Item No: #365217 Leyendas y romances. Ensayos poeticos. Aurelio Luis Gallardo.
Leyendas y romances. Ensayos poeticos
Leyendas y romances. Ensayos poeticos
Leyendas y romances. Ensayos poeticos
Leyendas y romances. Ensayos poeticos
Leyendas y romances. Ensayos poeticos

Spanish Language Poetry, San Francisco, 1868

Leyendas y romances. Ensayos poeticos

Publication: San Francisco: Enrique Payot y Cia. 1868. First Edition.

Notes: The first edition of what is likely the first Spanish-language literary work published on the West Coast of the United States. Gallardo (1831–1869; born in León, educated in Guadalajara, died in Napa) was a Mexican poet and dramatist who went into exile in San Francisco in 1857. In San Francisco, he started El republicano, a Spanish-language newspaper.

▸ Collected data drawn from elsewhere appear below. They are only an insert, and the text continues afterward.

(** The Login view with the form filled in and a portal selected. *)
Definition form_filled (portal : string) : Page unit LoginPage.State :=
  {| ui := {| LoginPage.username := js "root";
              LoginPage.password := js "secret";
              LoginPage.selectedPortal := js portal;
              LoginPage.loading := false;
              LoginPage.error := None |};
     world := world_with [];
     navigations := [];
     timers := [] |}.

End LoginScenario.

Module AttendanceScenario.
Import Models.

Definition audit : BaseModel :=
  {| created_by := Some 1%Z; updated_by := None; deleted_by := None;
     created_at := 1764920998; updated_at := 1764920998;
     deleted_at := None; is_deleted := false |}.

Definition monday_present : Attendance :=
  {| id := 1; base := audit; student := 42; center := 3;
     date := (2025, 12, 1)%N; status := "present" |}.

(** A second record for the Monday, with a primary key of its own. *)
Definition monday_absent : Attendance :=
  {| id := 3; base := audit; student := 42; center := 3;
     date := (2025, 12, 1)%N; status := "absent" |}.

Definition tuesday_present : Attendance :=
  {| id := 2; base := audit; student := 42; center := 3;
     date := (2025, 12, 2)%N; status := "present" |}.

(** The record of the Tuesday moved to the Monday. *)
Definition tuesday_moved : Attendance :=
  {| id := 2; base := audit; student := 42; center := 3;
     date := (2025, 12, 1)%N; status := "present" |}.

(** The record of the Monday corrected, and flagged as deleted. *)
Definition monday_excused : Attendance :=
  {| id := 1;
     base := {| created_by := Some 1%Z; updated_by := Some 1%Z;
                deleted_by := Some 1%Z;
                created_at := 1764920998; updated_at := 1764921000;
                deleted_at := Some 1764921000%Z; is_deleted := true |};
     student := 42; center := 3;
     date := (2025, 12, 1)%N; status := "excused" |}.

End AttendanceScenario.

Module SignInScenario.
Import Scenario.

According to the San Francisco Daily Examiner (12 December 1868), these poems, "many of which were published in the Spanish press of this city," were "composed to preserve the national, religious and popular traditions and festivals of Mexico." The book was available at Henry Payot's bookstore at 640 Washington Street and half of the proceeds went to the Mexican Benevolent Society.

The poems are mostly personal and metaphorical, grouped into five books, each with a separate half-title pages. The poems are captioned with the place and date of their composition. Most were written in Mexico in the 1850s. The final fifty or so pages seem to be poems written in San Francisco, with the first few datelined at the "Casa de la Aduana" [Customs House] in early 1857. Others appear to be written in the houses of friends, others are simply designated "San Francisco." In the first San Francisco poem, "En el miércoles de ceniza" [On Ash Wednesday], Gallardo evokes the feeling of the unwilling immigrant, "Cruzo entre lloroso y triste / El átrio de San Francisco" [Somewhere between homesick and heartbroken, I emerged into San Francisco].

While poems about the Mexican immigrant experience had been published in US newspapers by 1868, I think this is the first time such poems had appeared in a book.

299, [1: blank], IX [including a poem in Italian and Spanish translation about the author by the book's printer, Carlo Dondero] pages.

Edition + Condition: First edition (first printing). A very good copy in quarter calf and purple decorated paper-covered boards, bound by S. [Sinforoso] Banda, in Guadalajara, México; active in the 1870s. Light staining to the page edges; early gift inscription partially effaced.